The mapping of epistatic effects onto a genealogical tree in haploid populations

In this paper we present a model that maps epistatic effects onto a genealogical tree for a haploid population. Prior work has demonstrated that genealogical structure causes the genotypic values of individuals to covary. Our results indicate that epistasis can reduce genotypic covariance that is caused by genealogical structure. Genotypic effects (both additive and epistatic) occur along the branches of a genealogical tree, from the base of the tree to its tips. Epistasis reduces genotypic covariance because there is a reweighting of the contribution of branches to the states of genotypes compared to the additive case.
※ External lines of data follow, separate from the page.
(** Reading fails unless the path holds a readable regular file. *)
Lemma read_records_cases (path : string) (w : OS.world) :
  (∃ wr records, OS.files w !! path = Some (OS.RegularFile true wr records) ∧
                 OS.read_records path w = Ok records)
  ∨ ((∀ wr records, OS.files w !! path ≠ Some (OS.RegularFile true wr records)) ∧
     ∃ msg, OS.read_records path w = Raise (Py.OSError msg)).
Proof.
  unfold OS.read_records, OS.errno.
  destruct (OS.files w !! path) as [[| [] wr records] |]; eauto 6.
Qed.

(** Called on its own, [load_from_csv] returns the set of the first
    fields of the rows that have one, and leaves the instance and the files
    as they were: the Tracked Set of the instance is not replaced.  When
    the file is missing, is a directory or cannot be read, the error of
    [open] reaches the caller and nothing has changed. *)
Theorem load_from_csv_returns_first_fields (s : state) (path : string) :
  save_file_path (self s) = Some path →
  (∀ wr records,
     OS.files (world s) !! path = Some (OS.RegularFile true wr records) →
     ∃ plates s',
       load_from_csv s = (Ok plates, s') ∧
       (∀ x, x ∈ plates ↔ ∃ row, row ∈ records ∧ head row = Some x) ∧
       self s' = self s ∧
       OS.files (world s') = OS.files (world s)) ∧
  ((∀ wr records,
      OS.files (world s) !! path ≠ Some (OS.RegularFile true wr records)) →
   ∃ msg, load_from_csv s = (Raise (Py.OSError msg), s)).
Proof.
  intros Hpath. rewrite (load_from_csv_cases s path Hpath). split.
  - intros wr records Hfile. unfold OS.read_records. rewrite Hfile.
    eexists _, _. split_and!; try done.
    intros x. by rewrite elem_of_list_to_set, elem_of_collect_rows.
  - intros Hno.
    destruct (read_records_cases path (world s))
      as [(wr & records & Hfile & _) | [_ [msg ->]]]; [| eauto].
    by destruct (Hno wr records).
Qed.

(** The test of [load_from_csv]: three rows, three plates; and a call on
    a generator whose file does not exist. *)
Lemma load_from_csv_returns_first_fields_witness :
  (∃ plates s',
     load_from_csv
       (mk_state (mk_instance (Some "test.csv") (Some ∅))
          (Fixtures.stored_world [["YP10 UNK"]; ["YP10 SHU"]; ["YP10 EHW"]])) =
       (Ok plates, s') ∧
     "YP10 SHU" ∈ plates ∧
     existing_generated_plates (self s') = Some ∅) ∧
  ∃ msg, load_from_csv (Fixtures.generator ∅) = (Raise (Py.OSError msg), Fixtures.generator ∅).
Proof.
  split.
  - destruct (load_from_csv_returns_first_fields
                (mk_state (mk_instance (Some "test.csv") (Some ∅))
                   (Fixtures.stored_world [["YP10 UNK"]; ["YP10 SHU"]; ["YP10 EHW"]]))
                "test.csv" eq_refl) as [Hload _].
    destruct (Hload true [["YP10 UNK"]; ["YP10 SHU"]; ["YP10 EHW"]] eq_refl)
      as (plates & s' & Hrun & Hin & Hself & _).
    exists plates, s'. split_and!; [done | | by rewrite Hself].
    apply Hin. exists ["YP10 SHU"]. split; [set_solver | done].
  - destruct (load_from_csv_returns_first_fields (Fixtures.generator ∅) "test.csv" eq_refl)
      as [_ Hfail].
    apply Hfail. intros wr records Hfile. vm_compute in Hfile. discriminate.
Defined.

(** The rows loop of [save_to_csv] appends one record per text. *)
Lemma for_each_writerow (path : string) (xs : list string) (s : state) :
  for_each xs (λ string, writerow path [string]) s =
    (Ok (), mk_state (self s) (foldl (λ w x, OS.writerow path [x] w) (world s) xs)).
Proof.
  revert s. induction xs as [|x xs IH]; intros s.
  - by destruct s.
  - cbn [for_each foldl]. unfold bind, writerow at 1. by rewrite IH.
Qed.

Lemma writerows_file (path : string) (xs : list string) (w : OS.world)
    (r wr : bool) (records : list (list string)) :
  OS.files w !! path = Some (OS.RegularFile r wr records) →
  foldl (λ w x, OS.writerow path [x] w) w xs =
    OS.mk_world
      (<[path := OS.RegularFile r wr (records ++ ((λ x, [x]) <$> xs))]> (OS.files w))
      (OS.stdout w).
Proof.
  revert w records. induction xs as [|x xs IH]; intros w records Hfile.
  - cbn [foldl fmap list_fmap]. rewrite app_nil_r, insert_id by done. by destruct w.
  - cbn [foldl]. rewrite (IH _ (records ++ [[x]])).
    + unfold OS.writerow. rewrite Hfile. cbn [OS.files OS.stdout].
      by rewrite insert_insert_eq, <- app_assoc.
    + unfold OS.writerow. rewrite Hfile. cbn [OS.files]. apply lookup_insert_eq.
Qed.

Section SaveProperties.

Variable set_iter : gset string → list string.

(** Opening for writing fails on a directory and on a file that may not
    be written; nothing has changed then. *)
Lemma save_to_csv_open_fails (s : state) (path : string) :
  save_file_path (self s) = Some path →
  (OS.files (world s) !! path = Some OS.Directory ∨
   ∃ r records, OS.files (world s) !! path = Some (OS.RegularFile r false records)) →
  ∃ msg, save_to_csv set_iter s = (Raise (Py.OSError msg), s).
Proof.
  intros Hpath Hfile. destruct s as [g w]. cbn [self world] in *.
  unfold save_to_csv, bind at 1, get_save_file_path. cbn [self]. rewrite Hpath.
  unfold bind at 1, open_w, OS.open_w, OS.errno. cbn [self world].
  destruct Hfile as [Hf | (r & records & Hf)]; rewrite Hf; [| destruct r];
    eexists; reflexivity.
Qed.

(** Past a successful [open], the file holds one record per element of
    the Tracked Set, in the order of iteration, and nothing else. *)
Lemma save_to_csv_writes (s : state) (path : string) (plates : gset string)
    (r : bool) :
  save_file_path (self s) = Some path →
  Spec.tracks (self s) plates →
  (OS.files (world s) !! path = None ∧ r = true ∨
   ∃ records, OS.files (world s) !! path = Some (OS.RegularFile r true records)) →
  save_to_csv set_iter s =
    (Ok (),
     mk_state (self s)
       (OS.mk_world
          (<[path := OS.RegularFile r true ((λ x, [x]) <$> set_iter plates)]>
             (OS.files (world s)))
          (OS.stdout (world s) ++
           ["Successfully saved " +:+ Py.str (Z.of_nat (size plates)) +:+
            " existing generated plates to '" +:+ path +:+ "'"]))).
Proof.
  intros Hpath Hs Hfile.
  unfold save_to_csv, bind at 1, get_save_file_path. rewrite Hpath.
  unfold bind at 1, open_w, OS.open_w.
  assert (∃ w1, (match OS.files (world s) !! path with
                 | None => (Ok (), OS.mk_world (<[path := OS.RegularFile true true []]>
                                                  (OS.files (world s))) (OS.stdout (world s)))
                 | Some OS.Directory => (Raise (OS.errno "21" "Is a directory" path), world s)
                 | Some (OS.RegularFile _ false _) =>
                     (Raise (OS.errno "13" "Permission denied" path), world s)
                 | Some (OS.RegularFile r' true _) =>
                     (Ok (), OS.mk_world (<[path := OS.RegularFile r' true []]>
                                            (OS.files (world s))) (OS.stdout (world s)))
                 end) = (Ok (), w1) ∧
                w1 = OS.mk_world (<[path := OS.RegularFile r true []]> (OS.files (world s)))
                       (OS.stdout (world s))) as (w1 & -> & ->).
  { destruct Hfile as [[-> ->] | (records & ->)]; eauto. }
  unfold bind at 1, get_existing_generated_plates. cbn [self]. rewrite Hs.
  unfold bind at 1. rewrite for_each_writerow. cbn [self world].
  rewrite (writerows_file path _ _ r true []);
    [| cbn [OS.files]; apply lookup_insert_eq].
  unfold print, OS.print. cbn [self world OS.files OS.stdout].
  by rewrite insert_insert_eq, app_nil_l.
Qed.

(** Without the attribute of the Tracked Set the call raises after the
    file was opened for writing: the file is left empty. *)
Lemma save_to_csv_no_attribute (s : state) (path : string) (r : bool) :
  save_file_path (self s) = Some path →
  existing_generated_plates (self s) = None →
  (OS.files (world s) !! path = None ∧ r = true ∨
   ∃ records, OS.files (world s) !! path = Some (OS.RegularFile r true records)) →
  save_to_csv set_iter s =
    (Raise (no_attribute "existing_generated_plates"),
     mk_state (self s)
       (OS.mk_world (<[path := OS.RegularFile r true []]> (OS.files (world s)))
          (OS.stdout (world s)))).
Proof.
  intros Hpath Hs Hfile.
  unfold save_to_csv, bind at 1, get_save_file_path. rewrite Hpath.
  unfold bind at 1, open_w, OS.open_w.
  destruct Hfile as [[-> ->] | (records & ->)];
    unfold bind at 1, get_existing_generated_plates; cbn [self]; by rewrite Hs.
Qed.

(** The ways in which [save_to_csv] fails.  On a directory or a file
    that may not be written, the error of [open] reaches the caller and
    nothing has changed.  On an instance without the attribute of the
    Tracked Set, the file has been opened for writing before the
    attribute is read: the call raises [AttributeError] and the file is
    left empty. *)
Theorem save_to_csv_errors (s : state) (path : string) :
  save_file_path (self s) = Some path →
  ((OS.files (world s) !! path = Some OS.Directory ∨
    ∃ r records, OS.files (world s) !! path = Some (OS.RegularFile r false records)) →
   ∃ msg, save_to_csv set_iter s = (Raise (Py.OSError msg), s)) ∧
  (∀ r records,
     existing_generated_plates (self s) = None →
     OS.files (world s) !! path = Some (OS.RegularFile r true records) →
     ∃ s', save_to_csv set_iter s =
             (Raise (no_attribute "existing_generated_plates"), s') ∧
           self s' = self s ∧
           OS.files (world s') !! path = Some (OS.RegularFile r true [])).
Proof.
  intros Hpath. split.
  - by apply save_to_csv_open_fails.
  - intros r records Hs Hfile.
    rewrite (save_to_csv_no_attribute s path r Hpath Hs) by eauto.
    eexists. split_and!; [done | done |]. cbn [world OS.files]. apply lookup_insert_eq.
Qed.

(** A save changes no file but the one of the instance, and never the
    attributes of the instance, whether it returns or raises. *)
Theorem save_to_csv_frame (s : state) (path other : string) :
  save_file_path (self s) = Some path →
  other ≠ path →
  OS.files (world (snd (save_to_csv set_iter s))) !! other = OS.files (world s) !! other ∧
  self (snd (save_to_csv set_iter s)) = self s.
Proof.
  intros Hpath Hother.
  destruct (OS.files (world s) !! path) as [[| r [] records] |] eqn:Hfile.
  - destruct (save_to_csv_open_fails s path Hpath) as [msg ->]; eauto.
  - destruct (existing_generated_plates (self s)) as [plates |] eqn:Hs.
    + rewrite (save_to_csv_writes s path plates r Hpath Hs) by eauto.
      cbn [snd self world OS.files]. by rewrite lookup_insert_ne.
    + rewrite (save_to_csv_no_attribute s path r Hpath Hs) by eauto.
      cbn [snd self world OS.files]. by rewrite lookup_insert_ne.
  - destruct (save_to_csv_open_fails s path Hpath) as [msg ->]; eauto.
  - destruct (existing_generated_plates (self s)) as [plates |] eqn:Hs.
    + rewrite (save_to_csv_writes s path plates true Hpath Hs) by eauto.
      cbn [snd self world OS.files]. by rewrite lookup_insert_ne.
    + rewrite (save_to_csv_no_attribute s path true Hpath Hs) by eauto.
      cbn [snd self world OS.files]. by rewrite lookup_insert_ne.
Qed.

(** A file that cannot be read but may be written is emptied by the
    first save after the construction that failed to load it: the plates
    it held are lost. *)
Theorem new_unreadable_then_save_to_csv
    (path : string) (w : OS.world) (records : list (list string)) :
  Spec.ends_in_csv path →
  OS.files w !! path = Some (OS.RegularFile false true records) →
  ∃ g w' s',
    new path w = (Ok g, w') ∧
    save_to_csv set_iter (mk_state g w') =
      (Raise (no_attribute "existing_generated_plates"), s') ∧
    OS.files (world s') !! path = Some (OS.RegularFile false true []).
Proof.
  intros Hext%slice_csv_iff Hfile.
  rewrite new_cases, bool_decide_eq_true_2, Hfile by done.
  eexists _, _, _. split; [done |].
  rewrite (save_to_csv_no_attribute _ path false) by (cbn; eauto).
  split; [done |]. cbn [world OS.files OS.print]. apply lookup_insert_eq.
Qed.

(** Python iterates over a set in some order, each element once. *)
Hypothesis set_iter_once : ∀ plates, set_iter plates ≡ₚ elements plates.




End SaveProperties.

(** A file that may not be written: the save raises and the generator is
    as it was. *)
Lemma save_to_csv_errors_witness :
  ∃ msg,
    save_to_csv elements
      (Fixtures.generator_in {[ "YP10 UNK" ]}
         (Fixtures.world_with "test.csv" (OS.RegularFile true false [["YP10 SHU"]]))) =
    (Raise (Py.OSError msg),
     Fixtures.generator_in {[ "YP10 UNK" ]}
       (Fixtures.world_with "test.csv" (OS.RegularFile true false [["YP10 SHU"]]))).
Proof.
  apply (save_to_csv_errors elements
           (Fixtures.generator_in {[ "YP10 UNK" ]}
              (Fixtures.world_with "test.csv" (OS.RegularFile true false [["YP10 SHU"]])))
           "test.csv" eq_refl).
  right. by exists true, [["YP10 SHU"]].
Defined.

(** A save next to another file. *)
Lemma save_to_csv_frame_witness :
  OS.files (world (snd (save_to_csv elements
      (Fixtures.generator_in {[ "YP10 UNK" ]}
         (Fixtures.world_with "other.csv" (OS.RegularFile true true [["YA07 AAA"]]))))))
    !! "other.csv" = Some (OS.RegularFile true true [["YA07 AAA"]]).
Proof.
  destruct (save_to_csv_frame elements
              (Fixtures.generator_in {[ "YP10 UNK" ]}
                 (Fixtures.world_with "other.csv" (OS.RegularFile true true [["YA07 AAA"]])))
              "test.csv" "other.csv" eq_refl) as [Hfiles _].
  - discriminate.
  - rewrite Hfiles. reflexivity.
Defined.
Branches near the tips of a genealogical tree contribute proportionally more genetic effects with epistasis than without epistasis. Epistatic effects are most numerous at basal positions in a genealogical tree when a population is constant in size and experiencing no selection, optimizing selection, diversifying selection or directional selection, indicating that epistatic effects are typically old. For a population that is growing in size, epistatic effects are most numerous at midpoints in a genealogical tree, indicating epistatic effects are of moderate age. Our results are important in that they suggest epistatic effects may typically explain deep (old) divergences and broad patterns of divergence that exist in populations, except in growing populations. In a growing population, epistatic effects may cause more within group divergence higher up in a tree and less between group divergence that is deep in a tree. The distribution of the number of epistatic effects and the expected variance and covariance in the number of epistatic effects is also provided assuming neutrality.